Sales prediction based on advertising expenditure
Optimizing the Ridge regression model to predict sales based on advertising expenditure.
In this scenario, we have a dataset that contains information about advertising expenditure in different channels (TV, Radio, and Newspaper) and the corresponding sales. We want to build a regression model that can predict sales based on the advertising expenditure.
This scenario would be useful for a company that wants to predict sales based on their advertising expenditure across different channels. With the optimized Ridge regression model, the company can make informed decisions on how to allocate their advertising budget to maximize sales.
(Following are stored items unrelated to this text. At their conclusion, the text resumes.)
Lemma read_document_run document_id oid (cu : gmap string pyval) uid w d :
  cu !! "id" = Some uid →
  ObjectId document_id = Some oid →
  find_one [("_id", PId oid); ("user_id", uid)] (documents w) = Some d →
  has_id d → pydantic_accepts (answered d) = true →
  (read_document document_id (PDict cu) w).1 = inr (answered d).
Proof.
  intros Hid Hoid Hf Hd Hok. unfold read_document, py_getitem, ObjectId_is_valid.
  rewrite Hid. unfold make_object_id, documents_find_one. rewrite Hoid.
  unfold_monad. cbn. rewrite Hf. cbn [found].
  by rewrite (from_mongo_run d _ Hd Hok).
Qed.

(** What a reply keeps of the stored document: its id, as a string, and
    its owner. *)
Lemma answered_id d : answered d !! "id" = Some (PStr (oid_str (doc_id d))).
Proof. unfold answered. by rewrite lookup_insert_eq. Qed.

Lemma answered_owner d : owner (answered d) = owner d.
Proof.
  unfold owner, answered. by rewrite lookup_insert_ne, lookup_delete_ne.
Qed.

(** X8. Create, then read. The document is stored at the end of the
    collection and belongs to the requester whatever the body said; the
    reply names the stored document's id and the requester as its owner;
    reading that id back as the same user gives the same reply, and any
    other user gets 404. *)
Theorem create_then_read (document cu : gmap string pyval) (uid : pyval)
    (w : world) :
  let stored := created document uid w in
  let w1 := (create_document document (PDict cu) w).2 in
  cu !! "id" = Some uid →
  (fresh_id (documents w) < 2 ^ 96)%N →
  pydantic_accepts (answered stored) = true →
  documents w1 = documents w ++ [stored]
  ∧ owner stored = uid
  ∧ (∃ reply,
       (create_document document (PDict cu) w).1 = inr reply
       ∧ reply !! "id" = Some (PStr (oid_str (doc_id stored)))
       ∧ owner reply = uid
       ∧ (read_document (oid_str (doc_id stored)) (PDict cu) w1).1 = inr reply)
  ∧ (∀ (cu' : gmap string pyval) uid',
       cu' !! "id" = Some uid' → uid' ≠ uid →
       (read_document (oid_str (doc_id stored)) (PDict cu') w1).1
       = inl (HTTPException 404 "Document not found or unauthorized")).
Proof.
  intros stored w1 Hid Hfresh Hok.
  destruct (created_lookup document uid w) as (Hsid & Hsuid & Hdoc).
  fold stored in Hsid, Hsuid, Hdoc.
  assert (Hhas : has_id stored) by (by eexists).
  assert (Hown : owner stored = uid) by (unfold owner; by rewrite Hsuid).
  assert (Hrun : create_document document (PDict cu) w
                 = (inr (answered stored),
                    log (EvDocumentsFind [("_id", PId (fresh_id (documents w)))])
                      (set_documents (documents w ++ [stored]) w))).
  { unfold create_document, py_getitem. rewrite Hid.
    unfold documents_insert_one, documents_find_one, utcnow, insert_one.
    unfold_monad. cbn.
    rewrite find_one_app_skip by apply fresh_id_unfound.
    rewrite find_one_cons. fold (created document uid w). fold stored.
    rewrite matches_single, bool_decide_eq_true_2 by done. cbn [found].
    by rewrite (from_mongo_run stored _ Hhas Hok). }
  assert (Hw1 : documents w1 = documents w ++ [stored])
    by (unfold w1; by rewrite Hrun).
  assert (Hoid : ObjectId (oid_str (doc_id stored)) = Some (fresh_id (documents w)))
    by (rewrite Hdoc; by apply ObjectId_oid_str).
  split_and!.
  - done.
  - done.
  - exists (answered stored). split_and!.
    + by rewrite Hrun.
    + apply answered_id.
    + by rewrite answered_owner.
    + eapply read_document_run; [done | exact Hoid | | done | done].
      rewrite Hw1, find_one_app_skip by apply fresh_id_unfound.
      rewrite find_one_cons, matches_all; [done|].
      by repeat constructor.
  - intros cu' uid' Hid' Hne.
    eapply read_document_not_owned; [done | exact Hoid |].
    intros x Hx Hxid. rewrite Hw1 in Hx.
    apply elem_of_app in Hx as [Hx|Hx].
    + pose proof (doc_id_lt_fresh _ x Hx) as Hlt.
      unfold doc_id in Hlt. rewrite Hxid in Hlt. lia.
    + apply list_elem_of_singleton in Hx as ->.
      unfold owner. rewrite Hsuid. cbn. congruence.
Qed.
(** * Learning Path Graph Engine: model and verified properties

    A shallow embedding of the learning-path part of the repository:
    - [src/learningPath/nodeTypes.js]   (node type registry, validator),
    - [src/learningPath/static/editor.js] (graph mutations of the editor),
    - [src/learningPath/static/player.js] (both listings of the player),
    - the storage module (LearningPathStorage) and the xAPI client.

    The first part of the file holds the definitions, module by module,
    in the order of the sources; the second part holds the theorems. *)

From Stdlib Require Import Ascii.
From stdpp Require Import gmap strings list fin_maps pretty sorting.

#[local] Set Warnings "-register-all,-clear-no-such-hyp".
#[local] Open Scope Z_scope.

(* ===================================================================== *)
(** * Part I: definitions                                                 *)
(* ===================================================================== *)

(** ** JavaScript values

    The values that travel through the engine are parsed JSON.  Numbers
    are kept as integers below 2^53 in magnitude: every number the
    engine produces or compares (minutes, scores, counts) is one, a
    double holds such an integer exactly and prints it in plain
    decimal.  [undefined] is the absence of a value: an [option json]
    that is [None]. *)

(** [z] is an integer that a double holds exactly, and that prints as
    its decimal numeral. *)
Definition safe (z : Z) : bool := (- 2 ^ 53 <? z) && (z <? 2 ^ 53).
(** * SafeMind: the cryptographic, verification and vault core

    A shallow embedding of the client-side core of the SafeMind application:
    - [lib/crypto]  (hex helpers, attestation check, ECIES-style message
      encryption and decryption, signature fetch),
    - [lib/near-ai] (the streamed chat exchange and its verification),
    - [lib/storage] (the passphrase-encrypted conversation vault),
    - the retention code of [app/page.tsx].

    Conventions.
    - A JavaScript string is the list of its UTF-16 code units ([jsstring]).
    - A [Uint8Array] is a [list byte]; a store into it wraps modulo 256
      ([ToUint8]).
    - An [async] function returns an [outcome]: it resolves with a value or
      rejects with an error.
    - The elliptic curve, HKDF, PBKDF2, AES-GCM, Base64 and JSON serialisation
      are supplied by the platform and by the noble libraries; they are
      parameters of the sections below, with the laws the proofs rely on stated
      as hypotheses.  [TextEncoder] and [TextDecoder] are modelled in full,
      since what survives a round trip depends on them. *)

From Stdlib Require Import Strings.String Strings.Ascii Strings.Byte.
From Stdlib Require Import ZArith List Lia Bool.
From Stdlib Require Import Sorting.Permutation Sorting.Sorted.
Import ListNotations.
Open Scope Z_scope.

Set Implicit Arguments.

(** Integer arithmetic is reasoned about with [lia], never by unfolding. *)
#[global] Arguments Z.add : simpl never.
#[global] Arguments Z.sub : simpl never.
#[global] Arguments Z.mul : simpl never.
#[global] Arguments Z.div : simpl never.
#[global] Arguments Z.modulo : simpl never.
#[global] Arguments Z.opp : simpl never.

(* ================================================================== *)
(** * Bytes and strings *)

Definition byte := Byte.byte.

Definition byte_to_Z (b : byte) : Z := Z.of_N (Byte.to_N b).

(** A store of an integer into a [Uint8Array] element. *)
Definition ToUint8 (z : Z) : byte :=
  match Byte.of_N (Z.to_N (z mod 256)) with
  | Some b => b
  | None => x00
  end.

Definition jsstring := list Z.

(** An ASCII literal as a JavaScript string. *)
Definition js (s : string) : jsstring :=
  map (fun a => Z.of_N (N_of_ascii a)) (list_ascii_of_string s).

Fixpoint str_eqb (s t : jsstring) : bool :=
  match s, t with
  | [], [] => true
  | c :: s', d :: t' => (c =? d) && str_eqb s' t'
  | _, _ => false
  end.

Definition startsWith (s prefix : jsstring) : bool :=
  str_eqb (firstn (length prefix) s) prefix.

(** [s.slice(a)] and [s.slice(a, b)] for indices [0 <= a <= b]; they are the
    same on arrays. *)
Definition slice_from {A} (a : nat) (l : list A) : list A := skipn a l.
Definition slice {A} (a b : nat) (l : list A) : list A := firstn (b - a) (skipn a l).
(** [s.slice(-n)]. *)
Definition slice_last {A} (n : nat) (l : list A) : list A := skipn (length l - n) l.

(* ------------------------------------------------------------------ *)
(** ** [parseInt(s, 16)] *)

Definition hexDigitValue (c : Z) : option Z :=
  if (48 <=? c) && (c <=? 57) then Some (c - 48)
  else if (97 <=? c) && (c <=? 102) then Some (c - 87)
  else if (65 <=? c) && (c <=? 70) then Some (c - 55)
  else None.

(** White space and line terminators, as [parseInt] and [trim] skip them. *)
Definition isWhiteSpace (c : Z) : bool :=
  (c =? 9) || (c =? 10) || (c =? 11) || (c =? 12) || (c =? 13) || (c =? 32)
  || (c =? 160) || (c =? 5760) || ((8192 <=? c) && (c <=? 8202))
  || (c =? 8232) || (c =? 8233) || (c =? 8239) || (c =? 8287)
  || (c =? 12288) || (c =? 65279).
(** * bubuku: a shallow embedding of the supervisor's control core

    The development follows the four source files
    - [bubuku/broker.py]      (module [Broker]),
    - [bubuku/zookeeper.py]   (module [Zookeeper]),
    - [bubuku/features/swap_partitions.py] (module [SwapPartitions]),
    - [bubuku/controller.py]  (module [Controller]).

    Python values that the code converts with [str] or [int] are kept as
    [pyobj]; exceptions are an explicit [result]; every call that touches
    the coordination store or a collaborator leaves an event in a trace.
    Clock readings are binary64 floats and the arithmetic on them is
    the machine's. The embedding comes first, then sample inputs, then
    the properties, one module per part of the code. *)

From Stdlib Require Import ZArith QArith Qpower Lia Lqa Ascii Floats.
From stdpp Require Import base option list strings gmap pretty.

Set Warnings "-register-all".

Local Open Scope string_scope.
Local Open Scope Z_scope.
Local Open Scope list_scope.

(** ** Python values, exceptions and results *)

Module Py.

(** The scalars the code meets: [None], integers and strings (broker ids
    arrive as either, JSON fields as integers or [null]). *)
Inductive pyobj : Type :=
| PyNone
| PyInt (z : Z)
| PyStr (s : string).

#[global] Instance pyobj_eq_dec : EqDecision pyobj.
Proof. solve_decision. Defined.

#[global] Instance pyobj_countable : Countable pyobj.
Proof.
  refine (inj_countable'
    (fun o => match o with
              | PyNone => inl tt
              | PyInt z => inr (inl z)
              | PyStr s => inr (inr s)
              end)
    (fun x => match x with
              | inl _ => PyNone
              | inr (inl z) => PyInt z
              | inr (inr s) => PyStr s
              end) _).
  by intros [].
Defined.

(** Python [==] on these scalars: an [int] never equals a [str]. *)
Definition py_eqb (a b : pyobj) : bool := bool_decide (a = b).

(** [str(o)]. *)
Definition py_str (o : pyobj) : string :=
  match o with
  | PyNone => "None"
  | PyInt z => pretty z
  | PyStr s => s
  end.

(** Truthiness of a [str]: the empty string is the only falsy one. *)
Definition str_truthy (s : string) : bool :=
  match s with
  | EmptyString => false
  | String _ _ => true
  end.

(** [x in xs] on a list. *)
Definition py_in (x : pyobj) (xs : list pyobj) : bool :=
  existsb (py_eqb x) xs.

Inductive exn : Type :=
| KeyError
| IndexError
| ValueError
| AttributeError
| NoNodeError
| TypeError
| NodeExistsError
| OtherError (tag : string).

Inductive result (A : Type) : Type :=
| Ok (a : A)
| Raise (e : exn).
Arguments Ok {A} a.
Arguments Raise {A} e.

Definition is_ok {A} (r : result A) : bool :=
  match r with Ok _ => true | Raise _ => false end.

End Py.
Import Py.

(** ** bubuku/broker.py *)

Module Broker.

(** [/brokers/topics/<t>/partitions/<p>/state], parsed by [json.loads]. *)
Record PartitionState : Type := mkState {
  leader : pyobj;
  isr : list pyobj
}.

(** What the exhibitor serves below [/brokers/topics]: the topics in
    listing order, and for each the children of its [partitions] node
    with the state stored under it ([None]: the state node is absent,
    so [get] raises [NoNodeError]). *)
Definition TopicTree : Type :=
  list (string * list (string * option PartitionState)).

Inductive event : Type :=
| ProcTerminate
| ProcWait
| WaitBrokerIdAbsence
| LogError
| LogWarn (broker_id topic partition : string)
| ZkGetChildren (path : string)
| ZkGet (path : string).

Definition is_zk_read (e : event) : bool :=
  match e with
  | ZkGetChildren _ | ZkGet _ => true
  | _ => false
  end.

(** The subprocess handle: whether [terminate()] and [wait()] raise. *)
Record Process : Type := mkProcess {
  terminate_raises : bool;
  wait_raises : bool
}.

(** The id_manager collaborator (bubuku.id_generator is not part of
    the core): the id it hands out and whether waiting for the
    ephemeral node to vanish raises. *)
Record BrokerIdGenerator : Type := mkIdGen {
  get_broker_id : pyobj;
  wait_for_broker_id_absence_raises : bool
}.

Record BrokerManager : Type := mkBroker {
  id_manager : BrokerIdGenerator;
  exhibitor : TopicTree;
  kafka_properties : gmap string string;
  process : option Process
}.

Definition get_property (bm : BrokerManager) (name : string) : option string :=
  kafka_properties bm !! name.

Definition _is_clean_election (bm : BrokerManager) : bool :=
  let value := get_property bm "unclean.leader.election.enable" in
  if bool_decide (value = None) || bool_decide (value = Some "true")
  then false
  else true.

Definition topics_path : string := "/brokers/topics".
Definition partitions_path (topic : string) : string :=
  "/brokers/topics/" +:+ topic +:+ "/partitions".
Definition state_path (topic partition : string) : string :=
  "/brokers/topics/" +:+ topic +:+ "/partitions/" +:+ partition +:+ "/state".

(** The inner loop of [_have_leadership] over the partitions of one
    topic. [Ok (Some b)]: the function returned [b]; [Ok None]: the loop
    ran to its end. *)
Fixpoint scan_partitions (broker_id topic : string)
    (parts : list (string * option PartitionState))
    : result (option bool) * list event :=
  match parts with
  | [] => (Ok None, [])
  | (partition, node) :: rest =>
      match node with
      | None => (Raise NoNodeError, [ZkGet (state_path topic partition)])
      | Some state =>
          if String.eqb (py_str (leader state)) broker_id then
            (Ok (Some true),
             [ZkGet (state_path topic partition);
              LogWarn broker_id topic partition])
          else if existsb (fun x => String.eqb (py_str x) broker_id) (isr state) then
            (Ok (Some true),
             [ZkGet (state_path topic partition);
              LogWarn broker_id topic partition])
          else
            let '(r, tr) := scan_partitions broker_id topic rest in
            (r, ZkGet (state_path topic partition) :: tr)
      end
  end.

(** The outer loop over the topics. *)
Fixpoint scan_topics (broker_id : string) (tree : TopicTree)
    : result (option bool) * list event :=
  match tree with
  | [] => (Ok None, [])
  | (topic, parts) :: rest =>
      let '(r, tr) := scan_partitions broker_id topic parts in
      match r with
      | Ok None =>
          let '(r', tr') := scan_topics broker_id rest in
          (r', ZkGetChildren (partitions_path topic) :: tr ++ tr')
      | _ => (r, ZkGetChildren (partitions_path topic) :: tr)
      end
  end.

Definition _have_leadership (bm : BrokerManager) : result bool * list event :=
  if negb (_is_clean_election bm) then (Ok false, [])
  else
    let broker_id := py_str (get_broker_id (id_manager bm)) in
    if negb (str_truthy broker_id) then (Ok false, [])
    else
      let '(r, tr) := scan_topics broker_id (exhibitor bm) in
      (match r with
       | Ok (Some b) => Ok b
       | Ok None => Ok false
       | Raise e => Raise e
       end, ZkGetChildren topics_path :: tr).

Definition _terminate_process (bm : BrokerManager) : BrokerManager * list event :=
  match process bm with
  | Some p =>
      (mkBroker (id_manager bm) (exhibitor bm) (kafka_properties bm) None,
       if terminate_raises p then [ProcTerminate; LogError]
       else if wait_raises p then [ProcTerminate; ProcWait; LogError]
       else [ProcTerminate; ProcWait])
  | None => (bm, [])
  end.

Definition _wait_for_zk_absence (bm : BrokerManager) : list event :=
  if wait_for_broker_id_absence_raises (id_manager bm)
  then [WaitBrokerIdAbsence; LogError]
  else [WaitBrokerIdAbsence].

Definition stop_kafka_process (bm : BrokerManager)
    : result bool * BrokerManager * list event :=
  let '(bm1, tr1) := _terminate_process bm in
  let tr2 := _wait_for_zk_absence bm1 in
  let '(r, tr3) := _have_leadership bm1 in
  (match r with
   | Ok b => Ok (negb b)
   | Raise e => Raise e
   end, bm1, tr1 ++ tr2 ++ tr3).

(** The store reads a call made, in order. *)
Definition zk_reads (tr : list event) : list event := filter is_zk_read tr.

(** The property the gate reads. *)
Definition gate_key : string := "unclean.leader.election.enable".

End Broker.

(** ** bubuku/zookeeper.py *)

Module Zookeeper.

(** A JSON document, as [json.dumps] receives it. Node data is kept as
    the document whose UTF-8 serialisation the store holds. *)
Inductive json : Type :=
| JNull
| JInt (z : Z)
| JStr (s : string)
| JList (items : list json)
| JObj (fields : list (string * json)).

(** What a node holds: the bytes of a serialised document, or no bytes
    at all, which is what the client gives the parents it creates on
    the way to a node. *)
Inductive data : Type :=
| Doc (j : json)
| NoData.

(** The coordination store as the client sees it: node path to data.
    The root is always there and has no entry. *)
Abbreviation Store := (gmap string data).

Inductive log : Type :=
| LogReallocating (data : json)
| LogWaitingForSlot.

Definition reassign_path : string := "/admin/reassign_partitions".

(** The path up to its last slash, [None] without a slash. *)
Fixpoint drop_last_component (path : string) : option string :=
  match path with
  | EmptyString => None
  | String c rest =>
      match drop_last_component rest with
      | Some prefix => Some (String c prefix)
      | None => if Ascii.eqb c "/"%char then Some EmptyString else None
      end
  end.

(** The node above [path]: [/admin] for [/admin/reassign_partitions],
    the root for [/admin]. *)
Definition parent (path : string) : string :=
  match drop_last_component path with
  | Some (String c prefix) => String c prefix
  | _ => "/"
  end.

Definition node_exists (path : string) (store : Store) : bool :=
  match store !! path with
  | Some _ => true
  | None => String.eqb path "/"
  end.

(** [client.create(path, value)] without [makepath]: refuses an existing
    node with [NodeExistsError] and a node whose parent is missing with
    [NoNodeError]; otherwise adds it in one step. A node that exists
    has its parent, so the order of the two tests does not show on a
    store that is a tree. *)
Definition create (path : string) (value : json) (store : Store)
    : result unit * Store :=
  match store !! path with
  | Some _ => (Raise NodeExistsError, store)
  | None =>
      if node_exists (parent path) store
      then (Ok tt, <[path := Doc value]> store)
      else (Raise NoNodeError, store)
  end.

(** The client's [ensure_path]: the nodes missing on the way down to
    [path], [path] included, are created with no data. [fuel] bounds
    the climb; the length of the path is enough. *)
Fixpoint ensure_path (fuel : nat) (path : string) (store : Store) : Store :=
  match fuel with
  | O => store
  | S n =>
      if node_exists path store then store
      else <[path := NoData]> (ensure_path n (parent path) store)
  end.

(** [client.create(path, value, makepath=True)]: when the plain create
    meets a missing parent, the parents are created and the create is
    tried again. *)
Definition create_makepath (path : string) (value : json) (store : Store)
    : result unit * Store :=
  match create path value store with
  | (Raise NoNodeError, _) =>
      create path value (ensure_path (String.length path) (parent path) store)
  | other => other
  end.

(** One element of the [partitions] array, once its numbers are
    integers. *)
Definition plan_entry (topic : string) (p : Z) (rs : list Z) : json :=
  JObj [("topic", JStr topic);
        ("partition", JInt p);
        ("replicas", JList (JInt <$> rs))].

Section Int.

(** Python's [int] on a [str]; [None] stands for [ValueError]. *)
Variable int_of_str : string -> option Z.

Definition py_int (o : pyobj) : result Z :=
  match o with
  | PyInt z => Ok z
  | PyStr s =>
      match int_of_str s with
      | Some z => Ok z
      | None => Raise ValueError
      end
  | PyNone => Raise TypeError
  end.

(** [[int(p) for p in replicas]]: the first failing element raises. *)
Fixpoint py_ints (l : list pyobj) : result (list Z) :=
  match l with
  | [] => Ok []
  | p :: rest =>
      match py_int p with
      | Raise e => Raise e
      | Ok z =>
          match py_ints rest with
          | Raise e => Raise e
          | Ok zs => Ok (z :: zs)
          end
      end
  end.

(** The dictionary built for one triple: [int(partition)] is evaluated
    before the replicas. *)
Definition partition_entry (topic : string) (partition : pyobj)
    (replicas : list pyobj) : result json :=
  match py_int partition with
  | Raise e => Raise e
  | Ok p =>
      match py_ints replicas with
      | Raise e => Raise e
      | Ok rs => Ok (plan_entry topic p rs)
      end
  end.

Definition wire (entries : list json) : json :=
  JObj [("version", JStr "1"); ("partitions", JList entries)].

(** The [try] block shared by the single and the list entry point. *)
Definition submit (j : json) (store : Store) : result bool * Store * list log :=
  match create reassign_path j store with
  | (Ok _, store') => (Ok true, store', [LogReallocating j])
  | (Raise NodeExistsError, store') => (Ok false, store', [LogWaitingForSlot])
  | (Raise e, store') => (Raise e, store', [])
  end.

Definition reallocate_partition (topic : string) (partition : pyobj)
    (replicas : list pyobj) (store : Store)
    : result bool * Store * list log :=
  match partition_entry topic partition replicas with
  | Raise e => (Raise e, store, [])
  | Ok entry => submit (wire [entry]) store
  end.

Definition Triple : Type := string * pyobj * list pyobj.

Fixpoint partition_entries (partitions_data : list Triple) : result (list json) :=
  match partitions_data with
  | [] => Ok []
  | (topic, partition, replicas) :: rest =>
      match partition_entry topic partition replicas with
      | Raise e => Raise e
      | Ok entry =>
          match partition_entries rest with
          | Raise e => Raise e
          | Ok entries => Ok (entry :: entries)
          end
      end
  end.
Initially, we visualize the relationship between sales and advertising expenditure in each channel (TV, Newspaper, Radio) using scatter plots and a trend line.
In this data analysis study, a series of steps were taken to build and evaluate a Ridge regression model. First, the data was prepared by splitting it into features (X) and the target variable (y) corresponding to sales. Next, normalization was applied to the numerical features using the StandardScaler scaler, ensuring that all variables were on the same scale for more effective processing. Then, the data was split into training and test sets using the train_test_split function, allowing for evaluation of the model's performance on independent data.
Subsequently, a Ridge regression model was built to make predictions on sales based on advertising expenditure in TV, Radio, and Newspaper. The model's accuracy was evaluated using cross-validation with 5 folds, which helped estimate the model's generalization ability across different subsets of data. To optimize the model, a grid search was performed where different values of alpha, the regularization parameter, were tested. Next, the model was fitted using the training data and the best parameters found during the grid search.
To assess the final accuracy of the model, the Mean Squared Error (MSE) was used on the test data. A lower MSE indicates better predictive capability of the model. Finally, a prediction was made using the trained model and a new sample of features corresponding to advertising expenditure in TV, Radio, and Newspaper. The resulting prediction provides an estimate of sales based on the new sample.

A prediction is made using the trained model and a new sample of features: [230.1, 37.8, 69.2]. These features correspond to the values of advertising expenditure in TV, Radio, and Newspaper. The resulting prediction is 21.36950524, suggesting that, according to the model, sales are expected to be approximately 21.37 units based on the provided advertising expenditure values.
The result of this analysis is a model that can predict sales with reasonable accuracy based on advertising spending. This model could be of great use to companies looking to optimize their advertising spending to maximize sales. However, it is important to bear in mind that this is a simplified model and that in practice, sales can be influenced by many other factors that have not been taken into account in this analysis.